Most divorces in San Diego County and elsewhere in California are resolved by settlement, not by trial. This means, as with many other aspects of divorce, that couples have the freedom to agree on property division between themselves rather than allow a court to divide their assets. Couples may reach agreement as to property division during their divorce, or may have done so earlier in a prenuptial or postnuptial agreement.
The short answer is, "Maybe." California values children having strong relationships with both parents, and when one parent wants to move away with the children after divorce, maintaining those relationships can be difficult. This is a particularly complicated area of California family law, and the law is constantly evolving. It is best to consult a family law attorney who is well-versed in the law of custody and parenting time so that they can advise how current law applies to your specific set of facts.

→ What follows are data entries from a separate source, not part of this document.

(** C5: [set_value] tries the candidates in ascending key order for each
    value. The first candidate that accepts fixes the index of the value
    and the candidates after it are left as they were; the failures of
    the candidates before it are swallowed. If no candidate accepts, the
    call raises the no-matching-candidate error. The values of a list
    are resolved one after the other in this way. *)
Theorem find_and_set_value_first_candidate :
  (forall (value : pyvalue) (content : list P) (k : nat) (c : P),
      content !! k = Some c ->
      accepts value c = true ->
      (forall j cj, j < k -> content !! j = Some cj ->
                    accepts value cj = false) ->
      _find_and_set_value false [value] content
      = (Ok [Z.of_nat k],
         (after_attempt value <$> take k content)
           ++ after_attempt value c :: drop (S k) content))
  /\ (forall (value : pyvalue) (content : list P),
      (forall j cj, content !! j = Some cj -> accepts value cj = false) ->
      _find_and_set_value false [value] content
      = (Raise NoMatchingCandidate, after_attempt value <$> content))
  /\ (forall (value : pyvalue) (rest : list pyvalue) (content : list P),
      _find_and_set_value false (value :: rest) content
      = match _find_and_set_value false [value] content with
        | (Ok ks, content1) =>
            match _find_and_set_value false rest content1 with
            | (Ok ks', content2) => (Ok (ks ++ ks'), content2)
            | (Raise e, content2) => (Raise e, content2)
            end
        | (Raise e, content1) => (Raise e, content1)
        end).
Proof.
  split; [|split].
  - intros value content k c Hk Hc Hbefore.
    rewrite find_and_set_value_single.
    pose proof (take_drop_middle content k c Hk) as Hsplit.
    assert (Hmid : Forall (fun cj => accepts value cj = false) (take k content)).
    { apply Forall_lookup. intros j cj Hj.
      apply lookup_take_Some in Hj as [Hj Hlt]. by apply (Hbefore j). }
    pose proof (try_candidates_first value (take k content) [] c
                  (drop (S k) content) Hmid Hc) as Hrun.
    cbn [app length] in Hrun. rewrite Hsplit in Hrun.
    unfold sorted_keys. rewrite Hrun.
    rewrite length_take_le by (apply lookup_lt_Some in Hk; lia).
    cbn [Nat.add].
    destruct (Z.eqb_spec (Z.of_nat k) (-1)) as [Hneg|_]; [lia|done].
  - intros value content Hall.
    rewrite find_and_set_value_single.
    assert (Hsuf : Forall (fun cj => accepts value cj = false) content).
    { apply Forall_lookup. intros j cj Hj. by apply (Hall j). }
    pose proof (try_candidates_none value content [] Hsuf) as Hrun.
    cbn [app length] in Hrun. unfold sorted_keys. by rewrite Hrun.
  - intros value rest content.
    rewrite find_and_set_value_single.
    unfold _find_and_set_value at 1. cbn [_check_frozen assign_values].
    pose proof (try_candidates_length value (sorted_keys content) content)
      as Hlen.
    destruct (try_candidates value (sorted_keys content) content)
      as [[k|e] c1]; [|done].
    cbn [snd] in Hlen. destruct (k =? -1)%Z; [done|].
    unfold _find_and_set_value, sorted_keys. cbn [_check_frozen].
    rewrite Hlen.
    by destruct (assign_values rest (seq 0 (length content)) c1) as [[ks|e] c2].
Qed.

Lemma getitem_lookup (content : list P) (k : nat) :
  getitem content (Z.of_nat k)
  = match content !! k with Some c => Ok c | None => Raise KeyError end.
Proof.
  unfold getitem. destruct (Z.ltb_spec (Z.of_nat k) 0); [lia|].
  by rewrite Nat2Z.id.
Qed.

Lemma getitem_ok (content : list P) (ind : Z) (c : P) :
  getitem content ind = Ok c ->
  (0 <= ind)%Z /\ content !! Z.to_nat ind = Some c.
Proof.
  unfold getitem. destruct (Z.ltb_spec ind 0); [discriminate|].
  destruct (content !! Z.to_nat ind); [|discriminate].
  intros [= ->]. split; [lia|done].
Qed.

Lemma getitem_in_range (content : list P) (ind : Z) :
  (0 <= ind < Z.of_nat (length content))%Z ->
  exists c, getitem content ind = Ok c /\ content !! Z.to_nat ind = Some c.
Proof.
  intros Hind. unfold getitem. destruct (Z.ltb_spec ind 0); [lia|].
  destruct (content !! Z.to_nat ind) as [c|] eqn:E; [by exists c|].
  apply lookup_ge_None in E. lia.
Qed.

Lemma hash_entries_length (indices : list Z) (content : list P)
  (hashes : list pyvalue) :
  hash_entries indices content = Ok hashes -> length hashes = length indices.
Proof.
  revert hashes. induction indices as [|ind indices IH]; intros hashes.
  - cbn. by intros [= <-].
  - cbn [hash_entries]. destruct (getitem content ind); [|discriminate].
    destruct (hash_entries indices content) as [hs|]; [|discriminate].
    intros [= <-]. cbn. by rewrite (IH hs).
Qed.

End BaseChoiceFacts.

(** ** Choice *)

Section ChoiceFacts.
Context {P RS : Type} `{Param P RS} `{Collaborators RS}.

Local Abbreviation choice := (@Choice.t P RS).
Local Abbreviation transition_choice := (@TransitionChoice.t P RS).

Lemma with_choices_same (st : choice) :
  Choice.with_choices (Choice.choices st) st = st.
Proof. by destruct st. Qed.

Lemma transition_with_choices_same (st : transition_choice) :
  TransitionChoice.with_choices (TransitionChoice.choices st) st = st.
Proof. by destruct st. Qed.

(** C6: on a frozen instance [set_value] raises before any candidate is
    tried: the whole state (candidates, weight or position backing,
    cached indices, hence [value]) is the one before the call. *)
Theorem set_value_frozen_unchanged :
  (forall (values : pyvalue) (st : choice),
      Choice._frozen st = true ->
      Choice.set_value values st = (Raise Frozen, st))
  /\ (forall (values : pyvalue) (st : transition_choice),
      TransitionChoice._frozen st = true ->
      TransitionChoice.set_value values st = (Raise Frozen, st)).
Proof.
  split; intros values st Hfrozen.
  - unfold Choice.set_value, Choice._find_and_set_value.
    unfold BaseChoice._find_and_set_value. rewrite Hfrozen.
    cbn [BaseChoice._check_frozen].
    destruct (Choice._repetitions st); [destruct (py_iter values)|];
      by rewrite ?with_choices_same.
  - unfold TransitionChoice.set_value, TransitionChoice._find_and_set_value.
    unfold BaseChoice._find_and_set_value. rewrite Hfrozen.
    cbn [BaseChoice._check_frozen]. by rewrite transition_with_choices_same.
Qed.

(** With a single weight row the whole-matrix normalisation of
    [probabilities] is the softmax of that row. *)
Lemma probabilities_one_row (st : choice) (row : list R) :
  Choice.weights st = [row] ->
  Choice.probabilities st = [row_softmax row].
Proof.
  intros Hw. unfold Choice.probabilities, row_softmax. rewrite Hw.
  cbn [fmap list_fmap rsum foldr]. f_equal.
  rewrite <- list_fmap_compose. apply list_fmap_ext. intros i x _. cbn.
  f_equal. unfold rsum. lra.
Qed.
End ChoiceFacts.

(** C1: on [Choice(["a", "b", "c", "e"], repetitions=2)] with its initial
    zero weights, [probabilities] is 1/8 everywhere, while the softmax of
    each weight row is 1/4 everywhere: the sum that normalises runs over
    the whole matrix, not over the row. *)
Theorem probabilities_two_rows :
  Choice.probabilities (Demo.fresh (Some 2))
  = replicate 2 (replicate 4 (1 / 8)%R)
  /\ row_softmax <$> Choice.weights (Demo.fresh (Some 2))
     = replicate 2 (replicate 4 (1 / 4)%R).
Proof.
  unfold Choice.probabilities, row_softmax, rsum.
  cbn. rewrite exp_0. split; repeat f_equal; lra.
Qed.

(** ** Choice: the weights after an assignment *)

Section ResetFacts.
Context {P RS : Type} `{Param P RS} `{Collaborators RS}.

Local Abbreviation choice := (@Choice.t P RS).

Lemma vadd_zeros (zs row : list R) :
  length zs = length row ->
  Forall (fun z => z = 0%R) zs ->
  vadd zs row = row.
Proof.
  revert row. induction zs as [|z zs IH]; intros [|x row] Hlen Hzs;
    cbn in *; try done.
  apply Forall_cons in Hzs as [-> Hzs]. f_equal; [lra|].
  apply IH; [lia|done].
Qed.

Lemma madd_lookup (a b : list (list R)) (r : nat) :
  madd a b !! r
  = match a !! r, b !! r with
    | Some x, Some y => Some (vadd x y)
    | _, _ => None
    end.
Proof.
  revert b r. induction a as [|x a IH]; intros [|y b] [|r]; cbn; try done;
    first [by destruct (a !! r) | apply IH].
Qed.

(** What the fancy-indexed assignment leaves in each row, and that every
    index it was given addresses a cell of the matrix. *)
Lemma fancy_assign_ok (coeff : R) (indices : list Z) (i : nat)
  (out out' : list (list R)) :
  fancy_assign coeff i indices out = Ok out' ->
  (forall r,
      out' !! r
      = if decide (i <= r)
        then match indices !! (r - i) with
             | Some ind => <[Z.to_nat ind := coeff]> <$> out !! r
             | None => out !! r
             end
        else out !! r)
  /\ (forall k ind, indices !! k = Some ind ->
        exists row, out !! (i + k) = Some row
                    /\ (0 <= ind < Z.of_nat (length row))%Z).
Proof.
  revert i out. induction indices as [|ind rest IH]; intros i out Hrun.
  - cbn in Hrun. injection Hrun as <-. split.
    + intros r. by destruct (decide (i <= r)).
    + intros k ind' Hk. by rewrite lookup_nil in Hk.
  - cbn [fancy_assign] in Hrun.
    destruct (out !! i) as [row|] eqn:Hrow; [|discriminate].
    destruct ((ind <? 0)%Z || (Z.of_nat (length row) <=? ind)%Z) eqn:Hbad;
      [discriminate|].
    apply orb_false_iff in Hbad as [Hlo Hhi].
    apply Z.ltb_ge in Hlo. apply Z.leb_gt in Hhi.
    apply IH in Hrun as [Hrows Hcells]. split.
    + intros r. rewrite Hrows.
      destruct (decide (S i <= r)) as [Hr|Hr].
      * rewrite decide_True by lia.
        replace (r - i) with (S (r - S i)) by lia. cbn [lookup list_lookup].
        rewrite list_lookup_insert_ne by lia. done.
      * destruct (decide (i <= r)) as [Hr'|Hr'].
        -- assert (r = i) as -> by lia. rewrite Nat.sub_diag. cbn.
           rewrite list_lookup_insert_eq by (by apply lookup_lt_Some in Hrow).
           by rewrite Hrow.
        -- apply list_lookup_insert_ne. lia.
    + intros [|k] ind' Hk.
      * cbn in Hk. injection Hk as <-. exists row.
        rewrite Nat.add_0_r. split; [done|lia].
      * cbn in Hk. destruct (Hcells k ind' Hk) as (row' & Hrow' & Hin).
        rewrite list_lookup_insert_ne in Hrow' by lia.
        exists row'. split; [|done].
        by replace (i + S k) with (S i + k) by lia.
Qed.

In general, if one parent has primary physical custody, also known as sole physical custody, that parent has the right to move away with the children, unless the parent who is opposing the move can show the court that the move would not be in the children's best interests, or would be detrimental to the children. However, if parents share joint physical custody, the parties both must argue what they believe to be in the children's best interests.
In such a situation, the court is faced with determining which parent should now be granted primary physical custody as one parent is moving. These cases rely very heavily on the actual facts and circumstances surrounding the parenting of the children. The court will look at how long the children have lived here, if they are involved in extracurricular activities or have other family members whom they are close to that also remain here. Any and all relevant factors can be considered by the court. These cases rarely resolve themselves and typically end up in court at a contested hearing.
If one parent has sole custody, a "move away" situation requires the parent who wants to move to file a motion with the court for a modified custody order, or the opposing parent to file a motion for change of custody so the child can remain with him or her. At a hearing on the issue, If the parent opposing the move can provide sufficient evidence that the move would be harmful, the judge can order that the children remain here with the parent who is not relocating and make orders for visitation with the relocating parent.
At the evidentiary hearing on move-away cases, the judge would receive testimony and evidence regarding whether the move would be in the best interests of the child, or whether the non-custodial parent can provide the court with enough evidence to show that the move would be detrimental to the children. These cases are very difficult for the parents, and also for the courts. Regardless of the court's ultimate orders, the children's lives will be altered and they will not maintain the same relationship they were able to prior to a parent moving.